Not later than 1 year after December 29, 2022, the Secretary shall prepare and submit, in a manner that does not compromise national security, to the President and the Committee on Health, Education, Labor, and Pensions and the Select Committee on Intelligence of the Senate, the Committee on Energy and Commerce and the Permanent Select Committee on Intelligence of the House of Representatives, and other congressional committees as appropriate, a report on the findings and recommendations pursuant to subsection (a).

(Pub. L. 117–328, div.

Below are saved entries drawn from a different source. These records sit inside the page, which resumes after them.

(** The nibbles pushed by an encoding step are those the grammar reads back. *)
Lemma encode_vle_loop_spec fuel e v : wf_encoder e -> 0 <= v < 8 ^ Z.of_nat fuel ->
  (0 < fuel)%nat ->
  exists e' ns, encode_vle_loop fuel e v = Some e' /\ wf_encoder e' /\
    written e' = written e ++ ns /\ (length ns <= fuel)%nat /\ forall rest, vle_ref fuel (ns ++ rest) = Ok (v, rest).
Proof.
  revert e v. induction fuel as [|fuel IH]; intros e v He Hv Hf; [lia|].
  cbn [encode_vle_loop]. rewrite land_7, Z.shiftr_div_pow2 by lia. change (2 ^ 3) with 8.
  rewrite Nat2Z.inj_succ, Z.pow_succ_r in Hv by lia.
  assert (Hm : 0 <= v mod 8 < 8) by (apply Z.mod_pos_bound; lia).
  destruct (Z.eqb_spec (v / 8) 0) as [E|E].
  - destruct (push_nibble_spec e (v mod 8) He ltac:(lia)) as [He' Hw'].
    exists (push_nibble e (v mod 8)), [v mod 8]. split_and!; try done; try (simpl; lia). intros rest.
    simpl. destruct (Z.ltb_spec (v mod 8) 8); [|lia]. do 2 f_equal.
    Z.to_euclidean_division_equations. lia.
  - assert (Hor : Z.lor (v mod 8) 8 = v mod 8 + 8).
    { pose proof (or_shifted (v mod 8) 3 1 ltac:(lia) ltac:(lia) ltac:(lia)) as Eo.
      change (shl_u32 1 3) with 8 in Eo. rewrite Eo. apply wrap_u32_id. unfold is_u32. lia. }
    cbn [negb]. rewrite Hor.
    destruct (push_nibble_spec e (v mod 8 + 8) He ltac:(lia)) as [He' Hw'].
    assert (0 <= v / 8) by (apply Z.div_pos; lia).
    assert (Hlt : v / 8 < 8 ^ Z.of_nat fuel) by (apply Z.div_lt_upper_bound; lia).
    assert (0 < fuel)%nat.
    { destruct fuel; [|lia]. change (8 ^ Z.of_nat 0) with 1 in Hlt. lia. }
    destruct (IH _ (v / 8) He' ltac:(lia) ltac:(done)) as (e' & ns & -> & He'' & Hw'' & Hns & Href).
    exists e', ((v mod 8 + 8) :: ns). split_and!; try done.
    { by rewrite Hw'', Hw', <- app_assoc. }
    { simpl. lia. }
    intros rest. cbn [app vle_ref]. destruct (Z.ltb_spec (v mod 8 + 8) 8); [lia|].
    rewrite Href. do 2 f_equal. Z.to_euclidean_division_equations. lia.
Qed.

Lemma encode_vle_spec e v : wf_encoder e -> is_u32 v ->
  exists e' ns, encode_vle e v = Some e' /\ wf_encoder e' /\
    written e' = written e ++ ns /\ (length ns <= 11)%nat /\ forall rest, vle_ref VLE_FUEL (ns ++ rest) = Ok (v, rest).
Proof.
  unfold is_u32. intros He Hv. apply encode_vle_loop_spec; [done| |unfold VLE_FUEL; lia].
  change (8 ^ Z.of_nat VLE_FUEL) with 8589934592. lia.
Qed.

Lemma zigzag_encode_spec delta : -65536 < delta < 65536 ->
  zigzag_encode delta = if delta <? 0 then - 2 * delta - 1 else 2 * delta.
Proof.
  intros Hd. unfold zigzag_encode. rewrite Z.shiftl_mul_pow2, Z.shiftr_div_pow2 by lia.
  rewrite wrap_i32_id by lia. destruct (Z.ltb_spec delta 0).
  - replace (delta / 2 ^ 31) with (-1) by (Z.to_euclidean_division_equations; lia).
    rewrite Z.lxor_m1_r. replace (Z.lnot (delta * 2 ^ 1)) with (-2 * delta - 1) by (unfold Z.lnot; lia).
    apply wrap_u32_id. unfold is_u32. lia.
  - rewrite (Z.div_small delta) by lia. rewrite Z.lxor_0_r.
    replace (2 * delta) with (delta * 2 ^ 1) by lia. apply wrap_u32_id. unfold is_u32. lia.
Qed.

Lemma zigzag_roundtrip delta : -65536 < delta < 65536 ->
  is_u32 (zigzag_encode delta) /\ zigzag_decode (wrap_i32 (zigzag_encode delta)) = delta.
Proof.
  intros Hd. rewrite zigzag_encode_spec by done. unfold is_u32.
  assert (Hl : forall p, Z.land p 1 = p mod 2) by (intros; change 1 with (Z.ones 1); by rewrite Z.land_ones).
  destruct (Z.ltb_spec delta 0); (split; [lia|]); unfold zigzag_decode;
    rewrite wrap_i32_id, Hl, Z.shiftr_div_pow2 by lia; change (2 ^ 1) with 2.
  - replace ((-2 * delta - 1) mod 2) with 1 by (Z.to_euclidean_division_equations; lia).
    change (- (1)) with (-1). rewrite Z.lxor_m1_r. unfold Z.lnot.
    Z.to_euclidean_division_equations. lia.
  - replace (2 * delta mod 2) with 0 by (Z.to_euclidean_division_equations; lia).
    change (- 0) with 0. rewrite Z.lxor_0_r. Z.to_euclidean_division_equations. lia.
Qed.

#[local] Arguments vle_ref : simpl never.
#[local] Arguments VLE_FUEL : simpl never.

Lemma encode_deltas_spec e previous values : wf_encoder e -> is_u16 previous ->
  Forall is_u16 values ->
  exists e' ns previous', encode_deltas e previous values = Some (e', previous') /\
    wf_encoder e' /\ is_u16 previous' /\ written e' = written e ++ ns /\
    (length ns <= 11 * length values)%nat /\
    forall rest, deltas_ref (length values) previous (ns ++ rest) = Ok (values, previous', rest).
Proof.
  intros He Hp Hv. revert e previous He Hp.
  induction Hv as [|v values Hv Hvs IH]; intros e previous He Hp.
  { exists e, [], previous. by rewrite app_nil_r. }
  unfold is_u16 in Hp, Hv. destruct (zigzag_roundtrip (v - previous) ltac:(lia)) as [Hzr Hz].
  destruct (encode_vle_spec e _ He Hzr) as (e1 & ns1 & E1 & He1 & Hw1 & Hl1 & Href1).
  destruct (IH e1 v He1 Hv) as (e2 & ns2 & q & E2 & He2 & Hq & Hw2 & Hl2 & Href2).
  exists e2, (ns1 ++ ns2), q. cbn [encode_deltas]. rewrite E1. simpl. rewrite E2.
  split_and!; try done. { by rewrite Hw2, Hw1, app_assoc. }
  { rewrite length_app. simpl. lia. }
  intros rest. cbn [length deltas_ref]. rewrite <- app_assoc, Href1, wrap_u32_id, Hz by done.
  replace (previous + (v - previous)) with v by lia. rewrite wrap_i32_id by lia.
  destruct (Z.ltb_spec v 0), (Z.ltb_spec 65535 v); try lia. simpl. by rewrite Href2.
Qed.

Lemma length_nibbles n w : length (nibbles n w) = n.
Proof. induction n as [|n IH]; simpl; [done|by rewrite IH]. Qed.

Lemma length_input_nibbles k b : length b = (4 * k)%nat ->
  length (input_nibbles b) = (2 * length b)%nat.
Proof.
  revert b. induction k as [|k IH]; intros b Hk; [by destruct b|].
  destruct b as [|b0 [|b1 [|b2 [|b3 b]]]]; simpl in Hk; try lia.
  cbn [input_nibbles]. rewrite length_app, length_nibbles, IH by lia. simpl. lia.
Qed.

Lemma length_finish e : wf_encoder e -> (length (finish e) <= length (written e) + 4)%nat.
Proof.
  intros (Hn & _ & [k Hk] & _). unfold written, finish.
  rewrite length_app, length_nibbles, (length_input_nibbles k) by done.
  destruct (Nat.ltb_spec 0 (nibbles_written e)); rewrite ?length_app; simpl; lia.
Qed.

Lemma finish_spec e : wf_encoder e ->
  Forall is_byte (finish e) /\ exists pad, input_nibbles (finish e) = written e ++ pad.
Proof.
  destruct e as [buf w n]. intros (Hn & Hw & [k Hk] & Hb). unfold finish, written. simpl in *.
  destruct (Nat.ltb_spec 0 n).
  - split; [apply Forall_app; split; [done|apply to_le_bytes_bytes]|].
    set (w' := shl_u32 w (4 * Z.of_nat (8 - n))).
    assert (Hw' : w' = 16 ^ Z.of_nat (8 - n) * w).
    { unfold w', shl_u32. rewrite Z.shiftl_mul_pow2, Z.pow_mul_r by lia. change (2 ^ 4) with 16.
      rewrite Z.mul_comm. apply wrap_u32_id. unfold is_u32.
      change (2 ^ 32) with (16 ^ 8). replace 8 with (Z.of_nat (8 - n) + Z.of_nat n) by lia.
      rewrite Z.pow_add_r by lia. pose proof (pow16_pos (Z.of_nat (8 - n)) ltac:(lia)). nia. }
    assert (is_u32 w') by apply wrap_u32_range.
    rewrite (input_nibbles_app k), input_nibbles_word by done. rewrite Hw'.
    assert (Hpad : forall m, (m <= 8)%nat -> exists pad,
      nibbles (m + n) (16 ^ Z.of_nat m * w) = nibbles n w ++ pad).
    { clear. induction m as [|m IH]; intros Hm; [exists []; by rewrite app_nil_r, Z.mul_1_l|].
      destruct IH as [pad IH]; [lia|]. exists (pad ++ [0]).
      rewrite Nat2Z.inj_succ, Z.pow_succ_r by lia.
      replace (16 * 16 ^ Z.of_nat m * w) with (16 * (16 ^ Z.of_nat m * w) + 0) by lia.
      change (S m + n)%nat with (S (m + n)). rewrite nibbles_snoc, IH by lia.
      by rewrite app_assoc. }
    destruct (Hpad (8 - n)%nat ltac:(lia)) as [pad Hp]. exists pad.
    replace (8 - n + n)%nat with 8%nat in Hp by lia. by rewrite Hp, app_assoc.
  - split; [done|]. exists []. replace n with 0%nat by lia. simpl. by rewrite !app_nil_r.
Qed.

Lemma scan_while_spec p fuel values index : (index <= length values)%nat ->
  (length values - index <= fuel)%nat ->
  exists n, scan_while p fuel values index = (index + n)%nat /\ (index + n <= length values)%nat /\
    Forall (fun v => p v = true) (take n (drop index values)) /\
    match values !! (index + n)%nat with Some v => p v = false | None => True end.
Proof.
  revert index. induction fuel as [|fuel IH]; intros index Hi Hf; cbn [scan_while].
  { exists 0%nat. rewrite Nat.add_0_r. rewrite (lookup_ge_None_2 values) by lia.
    split_and!; try done; lia. }
  destruct (values !! index) as [v|] eqn:E.
  - destruct (p v) eqn:Ep.
    + pose proof (lookup_lt_Some _ _ _ E).
      destruct (IH (S index) ltac:(lia) ltac:(lia)) as (n & -> & Hle & Hall & Hend).
      exists (S n). replace (index + S n)%nat with (S index + n)%nat by lia.
      split_and!; try done. rewrite (drop_S _ _ _ E). simpl. by constructor.
    + exists 0%nat. rewrite Nat.add_0_r, E. split_and!; try done; lia.
  - exists 0%nat. rewrite Nat.add_0_r, E. split_and!; try done; lia.
Qed.

Lemma replicate_zeros l : Forall (fun v => (v =? 0) = true) l -> l = replicate (length l) 0.
Proof. induction 1 as [|v l Hv _ IH]; simpl; [done|]. apply Z.eqb_eq in Hv. by rewrite <- IH, Hv. Qed.
(** [parse_strict], with [skip] characters of the input already consumed. *)
Fixpoint parse_strict_from (skip : nat) (input : list char) : result (list char) PathParseError :=
  match input with
  | [] => Ok []
  | c :: rest =>
    match skip with
    | S skip => parse_strict_from skip rest
    | O =>
      if c =? backslash then
        match rest with
        | [] => Err TrailingBackslash
        | c :: after =>
          if c =? c_n then push c_newline (parse_strict_from 1 rest)
          else if c =? c_r then push c_return (parse_strict_from 1 rest)
          else if c =? c_t then push c_tab (parse_strict_from 1 rest)
          else if c =? c_u then
            let (r, n) := parse_unicode_escape after in
            match r with
            | Ok c => push c (parse_strict_from (1 + n) rest)
            | Err s => Err (InvalidUnicodeEscape s)
            end
          else if is_ascii_punctuation c || (c =? space) then push c (parse_strict_from 1 rest)
          else Err (UnknownEscapeSequence c)
        end
      else if is_alphanumeric c || is_plain_punctuation c then push c (parse_strict_from 0 rest)
      else Err (MissingEscape c)
    end
  end.

Definition part_parse_strict (input : list char) : result EntityPathPart PathParseError :=
  parse_strict_from 0 input.
Lemma scan_high esc bs rest : Forall (fun b => 128 <= b) bs -> bs <> [] ->
  scan_token special esc (bs ++ rest) = (length bs + scan_token special false rest)%nat.
Proof.
  intros Hbs. revert esc. induction Hbs as [|b bs Hb Hbs IH]; intros esc Hne; [done|]. simpl.
  rewrite bool_decide_false, andb_false_r.
  2: { intros Hin. rewrite Forall_forall in special_ascii. specialize (special_ascii b Hin). lia. }
  f_equal. assert ((b =? backslash) = false) as -> by (unfold backslash; lia).
  destruct bs; [done|by apply IH].
Qed.

Lemma encode_utf8_high c : 128 <= c -> is_char c = true -> Forall (fun b => 128 <= b) (encode_utf8 c).
Proof.
  intros Hc Hok. unfold is_char in Hok. unfold encode_utf8.
  rewrite (proj2 (Z.ltb_ge c 128)) by lia.
  repeat case_match; repeat constructor; Z.to_euclidean_division_equations; lia.
Qed.

Lemma scan_as_bytes esc s : Forall (fun c => is_char c = true) s ->
  scan_token special esc (as_bytes s) = length (as_bytes (take (scan_token special esc s) s)).
Proof.
  intros Hs. revert esc. induction Hs as [|c s Hc _ IH]; intros esc; [done|].
  change (as_bytes (c :: s)) with (encode_utf8 c ++ as_bytes s).
  destruct (Z.ltb_spec c 128).
  - assert (encode_utf8 c = [c]) as E by (unfold encode_utf8; by rewrite (proj2 (Z.ltb_lt c 128)) by lia).
    rewrite E. simpl. case_match; [done|]. rewrite IH. simpl.
    change (as_bytes (c :: ?l)) with (encode_utf8 c ++ as_bytes l). by rewrite E.
  - pose proof (encode_utf8_length c). rewrite scan_high.
    2: by apply encode_utf8_high. 2: { destruct (encode_utf8 c); [simpl in *; lia|done]. }
    simpl. rewrite bool_decide_false, andb_false_r.
    2: { intros Hin. rewrite Forall_forall in special_ascii. specialize (special_ascii c Hin). lia. }
    assert ((c =? backslash) = false) as -> by (unfold backslash; lia). simpl.
    change (as_bytes (c :: ?l)) with (encode_utf8 c ++ as_bytes l). rewrite length_app, IH. done.
Qed.

Lemma token_length_as_bytes s : s <> [] -> Forall (fun c => is_char c = true) s ->
  token_length (as_bytes s) = length (as_bytes (take (token_length s) s)).
Proof.
  intros Hne Hs. unfold token_length at 1. rewrite scan_as_bytes by done. unfold token_length.
  destruct (Nat.eqb_spec (scan_token special false s) 0) as [E|E].
  - rewrite E. simpl. destruct s as [|c s]; [done|]. simpl in E.
    destruct (bool_decide (c ∈ special)) eqn:Ec; [|done]. apply bool_decide_eq_true in Ec.
    rewrite Forall_forall in special_ascii. specialize (special_ascii c Ec).
    simpl. unfold as_bytes. simpl. rewrite app_nil_r. unfold encode_utf8.
    by rewrite (proj2 (Z.ltb_lt c 128)) by lia.
  - destruct s as [|c s]; [done|]. destruct (scan_token special false (c :: s)) as [|n]; [done|].
    simpl. change (as_bytes (c :: ?l)) with (encode_utf8 c ++ as_bytes l). rewrite length_app.
    pose proof (encode_utf8_length c).
    destruct (Nat.eqb_spec (length (encode_utf8 c) + length (as_bytes (take n s))) 0); lia.
Qed.

Lemma take_as_bytes k s : take (length (as_bytes (take k s))) (as_bytes s) = as_bytes (take k s).
Proof.
  rewrite <- (take_drop k s) at 2. by rewrite as_bytes_app, take_app_length.
Qed.

Lemma drop_as_bytes k s : drop (length (as_bytes (take k s))) (as_bytes s) = as_bytes (drop k s).
Proof.
  rewrite <- (take_drop k s) at 2. by rewrite as_bytes_app, drop_app_length.
Qed.

Lemma tokenize_as_bytes s : Forall (fun c => is_char c = true) s ->
  tokenize_bytes special (as_bytes s) = as_bytes <$> tokenize_bytes special s.
Proof.
  induction s as [|s Hne IH] using tokenize_ind; intros Hs; [done|].
  rewrite (tokenize_bytes_step s) by done. rewrite tokenize_bytes_step.
  2: { destruct s as [|c s]; [done|]. change (as_bytes (c :: s)) with (encode_utf8 c ++ as_bytes s).
       pose proof (encode_utf8_length c). destruct (encode_utf8 c); [simpl in *; lia|done]. }
  rewrite token_length_as_bytes by done.
  rewrite take_as_bytes, drop_as_bytes, fmap_cons. f_equal.
  apply IH. by apply Forall_drop.
Qed.

Lemma unwrap_utf8_as_bytes tokens : Forall (Forall (fun c => is_char c = true)) tokens ->
  unwrap_utf8 (as_bytes <$> tokens) = Done tokens.
Proof.
  induction 1 as [|t tokens Ht _ IH]; [done|]. rewrite fmap_cons. simpl.
  by rewrite from_utf8_as_bytes, IH.
Qed.

(** The tokenizer does not panic, and cuts characters as it cuts bytes. *)
Lemma tokenize_by_ok s : Forall (fun c => is_char c = true) s ->
  tokenize_by s special = Done (tokenize_bytes special s).
Proof.
  intros Hs. unfold tokenize_by. rewrite tokenize_as_bytes by done.
  apply unwrap_utf8_as_bytes. pose proof (join_tokenize s) as E.
  apply Forall_concat. by rewrite E.
Qed.
End Tokenizer.

Lemma data_special_ascii : Forall (fun b => 0 <= b < 128) data_special.
Proof. change data_special with [47; 91; 93; 58; 35]. repeat constructor; lia. Qed.

Lemma entity_special_ascii : Forall (fun b => 0 <= b < 128) entity_special.
Proof. change entity_special with [47]. repeat constructor; lia. Qed.

(** ** Printed paths *)

Section Printed.
Context `{U : UnicodeTables} `{HP : PathHash}.

(** The separators of an entity path, or of a data path. *)
Variable special : list Z.
Hypothesis special_data : special ⊆ data_special.
Hypothesis special_slash : 47 ∈ special.

Notation scan := (scan_token special).
Notation tokens_of := (tokenize_bytes special).

(** The escape flag after a piece of text. *)
Definition flag_after (esc : bool) (s : list char) : bool :=
  match last s with Some c => c =? backslash | None => esc end.

Lemma flag_after_app esc s t : flag_after esc (s ++ t) = flag_after (flag_after esc s) t.
Proof. unfold flag_after. rewrite last_app. by destruct (last t). Qed.

Lemma scan_app esc s t : scan esc s = length s ->
  scan esc (s ++ t) = (length s + scan (flag_after esc s) t)%nat.
Proof.
  revert esc. induction s as [|c s IH]; intros esc Hs; [done|]. simpl in *.
  case_match; [done|]. injection Hs as Hs. rewrite IH by done. f_equal.
  change (c :: s) with ([c] ++ s). by rewrite flag_after_app.
Qed.

Lemma scan_app_full esc s t : scan esc s = length s -> scan (flag_after esc s) t = length t ->
  scan esc (s ++ t) = length (s ++ t).
Proof. intros Hs Ht. by rewrite scan_app, Ht, length_app. Qed.

Lemma special_spec c : c ∈ data_special <-> c = 47 \/ c = 91 \/ c = 93 \/ c = 58 \/ c = 35.
Proof. change data_special with [47; 91; 93; 58; 35]. rewrite !elem_of_cons, elem_of_nil. naive_solver. Qed.

Lemma scan_plain esc s : Forall (fun c => c ∉ data_special) s -> scan esc s = length s.
Proof.
  intros Hs. revert esc. induction Hs as [|c s Hc _ IH]; intros esc; [done|]. simpl.
  rewrite bool_decide_false, andb_false_r by (intros Hin; by apply Hc, special_data). by rewrite IH.
Qed.

Lemma digit_plain k : 0 <= k < 16 -> digit k ∉ data_special.
Proof. intros Hk. rewrite special_spec. unfold digit. case_match; lia. Qed.

Lemma last_04X c : last (escaped_char c) = Some backslash <-> c = backslash.
Proof.
  unfold escaped_char.
  destruct (is_alphanumeric c || is_plain_punctuation c); [simpl; naive_solver|].
  destruct (Z.eqb_spec c c_newline) as [->|]; [done|].
  destruct (Z.eqb_spec c c_return) as [->|]; [done|].
  destruct (Z.eqb_spec c c_tab) as [->|]; [done|].
  destruct (is_ascii_punctuation c || (c =? space)) eqn:E; [simpl; naive_solver|].
  rewrite app_assoc, last_snoc. split; [done|]. intros ->. done.
Qed.

Lemma scan_escape esc x : scan esc [backslash; x] = 2%nat.
Proof.
  cbn [scan_token]. rewrite (bool_decide_false (backslash ∈ special)), andb_false_r; [done|].
  intros Hin. apply special_data, special_spec in Hin. unfold backslash in Hin. lia.
Qed.

Lemma scan_escaped_char esc c : escapable c = true ->
  scan esc (escaped_char c) = length (escaped_char c) /\
  flag_after esc (escaped_char c) = (c =? backslash).
Proof.
  intros He. split.
  - unfold escaped_char. destruct (is_alphanumeric c || is_plain_punctuation c) eqn:Ep.
    { apply scan_plain. constructor; [|constructor]. rewrite special_spec. intros Hc.
      rewrite is_alphanumeric_ascii in Ep by lia.
      unfold is_ascii_alphanumeric, is_plain_punctuation in Ep. lia. }
    do 4 (case_match; [apply scan_escape|]).
    apply scan_plain. rewrite !Forall_app. split_and!;
      [repeat (apply Forall_cons; split; [rewrite special_spec; unfold backslash, c_u, lbrace; lia|]);
       constructor
      | |apply Forall_singleton; rewrite special_spec; unfold rbrace; lia].
    apply orb_false_iff in Ep as [Ea _]. unfold escapable in He. rewrite Ea in He.
    apply andb_true_iff in He as [Hc Hlt]. simpl in Hlt. apply Z.ltb_lt in Hlt.
    unfold is_char in Hc. destruct (fmt_04X_spec c ltac:(lia)) as (_ & _ & Hd).
    eapply Forall_impl; [done|]. intros d (k & Hk & ->). by apply digit_plain.
  - unfold flag_after. destruct (last (escaped_char c)) as [x|] eqn:E.
    + destruct (Z.eqb_spec x backslash) as [->|Hx].
      * apply last_04X in E as ->. done.
      * destruct (Z.eqb_spec c backslash) as [->|]; [|done].
        rewrite (proj2 (last_04X backslash) eq_refl) in E. congruence.
    + apply last_None in E. unfold escaped_char in E. repeat case_match; done.
Qed.

Lemma scan_escaped esc s : Forall (fun c => escapable c = true) s ->
  scan esc (escaped_string s) = length (escaped_string s) /\
  flag_after esc (escaped_string s) = flag_after esc s.
Proof.
  intros Hs. revert esc. induction Hs as [|c s Hc _ IH]; intros esc; [done|].
  rewrite escaped_string_cons. destruct (scan_escaped_char esc c Hc) as [H1 H2].
  destruct (IH (flag_after esc (escaped_char c))) as [H3 H4]. split.
  - by apply scan_app_full.
  - change (c :: s) with ([c] ++ s). rewrite !flag_after_app, H4, H2. done.
Qed.

Lemma escaped_nonempty s : s <> [] -> escaped_string s <> [].
Proof.
  destruct s as [|c s]; [done|]. intros _. rewrite escaped_string_cons.
  unfold escaped_char. repeat case_match; done.
Qed.

(** A token delimited by what follows it. *)
Definition starts_special (l : list char) : Prop :=
  match l with [] => True | c :: _ => c ∈ special end.

Lemma tokens_of_special c l : c ∈ special -> tokens_of (c :: l) = [c] :: tokens_of l.
Proof.
  intros Hc. rewrite tokenize_bytes_step by done. unfold token_length. simpl.
  rewrite bool_decide_true by done. simpl. by rewrite !drop_0.
Qed.

Lemma tokens_of_word s l : s <> [] -> scan false s = length s ->
  starts_special l -> (l = [] \/ flag_after false s = false) -> tokens_of (s ++ l) = s :: tokens_of l.
Proof.
  intros Hne Hs Hl Hf. rewrite tokenize_bytes_step by (by destruct s).
  assert (token_length special (s ++ l) = length s) as ->.
  { unfold token_length. rewrite scan_app by done.
    assert (scan (flag_after false s) l = 0%nat) as ->.
    { destruct l as [|c l]; [done|]. destruct Hf as [|Hf]; [done|]. rewrite Hf. simpl in *.
      by rewrite bool_decide_true. }
    destruct s; [done|]. simpl. lia. }
  by rewrite take_app_length, drop_app_length.
Qed.

Definition part_ok (p : list char) : Prop := p <> [] /\ Forall (fun c => escapable c = true) p.
Definition ends_in_backslash (p : list char) : Prop := last p = Some backslash.

Definition path_tokens (ps : list (list char)) : list (list char) :=
  match ps with [] => [slash] | _ => ps ≫= (fun p => [slash; escaped_string p]) end.

Lemma flag_last p : p <> [] -> ~ ends_in_backslash p -> flag_after false p = false.
Proof.
  unfold flag_after, ends_in_backslash. destruct (last p) as [c|]; [|done]. intros _ Hne.
  apply Z.eqb_neq. congruence.
Qed.

(** The tokens of a printed path, before a suffix. *)
Lemma tokens_of_parts ps suffix : ps <> [] -> Forall part_ok ps -> starts_special suffix ->
  (forall p, p ∈ removelast ps -> ~ ends_in_backslash p) ->
  (suffix = [] \/ forall p, last ps = Some p -> ~ ends_in_backslash p) ->
  tokens_of ((ps ≫= (fun comp => slash ++ escaped_string comp)) ++ suffix)
  = (ps ≫= (fun p => [slash; escaped_string p])) ++ tokens_of suffix.
Proof.
  intros Hne Hps Hsuf. induction Hps as [|p ps [Hp He] Hps IH]; intros Hinit Hlast; [done|].
  cbn [mbind list_bind]. rewrite <- !app_assoc. change (slash ++ ?l) with (47 :: l).
  rewrite tokens_of_special by done.
  destruct (scan_escaped false p He) as [Hscan Hflag].
  assert (Hns : ends_in_backslash p -> ps = [] /\ suffix = []).
  { intros Hb. destruct ps as [|q ps].
    - split; [done|]. destruct Hlast as [|Hl]; [done|]. by exfalso; eapply Hl.
    - exfalso. apply (Hinit p); [|done]. simpl. by left. }
  rewrite tokens_of_word; [|by apply escaped_nonempty|done| |].
  - cbn [app]. do 2 f_equal. destruct ps as [|q ps]; [done|]. apply IH; [done| |].
    + intros r Hr. apply Hinit. simpl. by right.
    + destruct Hlast as [|Hl]; [by left|right]. intros r Hr. apply Hl. done.
  - destruct ps as [|q ps]; done.
  - destruct (decide (ends_in_backslash p)) as [Hb|Hb].
    + left. by destruct (Hns Hb) as [-> ->].
    + right. rewrite Hflag. by apply flag_last.
Qed.
End Printed.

FF, title II, § 2324, Dec. 29, 2022, 136 Stat. 5767.)
§ 242v–3. Report on progress to address undue foreign influenceNot later than 1 year after December 29, 2022, and annually thereafter, the Secretary shall prepare and submit to the Committee on Health, Education, Labor, and Pensions of the Senate and the Committee on Energy and Commerce in the House of Representatives, in a manner that does not compromise national security, a report on actions taken by the Secretary—
(1) to address cases of noncompliance with disclosure requirements or research misconduct related to foreign influence, including—
(A) the number of potential noncompliance cases investigated by the National Institutes of Health or reported to the National Institutes of Health by a research institution, including relating to undisclosed research support, undisclosed conflicts of interest or other conflicts of commitment, and peer review violations;
(B) the number of cases referred to the Office of Inspector General of the Department of Health and Human Services, the Office of National Security of the Department of Health and Human Services, the Federal Bureau of Investigation, or other law enforcement agencies;
(C) a description of enforcement actions taken for noncompliance related to undue foreign influence; and
(D) any other relevant information; and
(2) to prevent, address, and mitigate instances of noncompliance with disclosure requirements or research misconduct related to foreign influence.
(Pub. L. 117–328, div. FF, title II, § 2326, Dec. 29, 2022, 136 Stat. 5769.)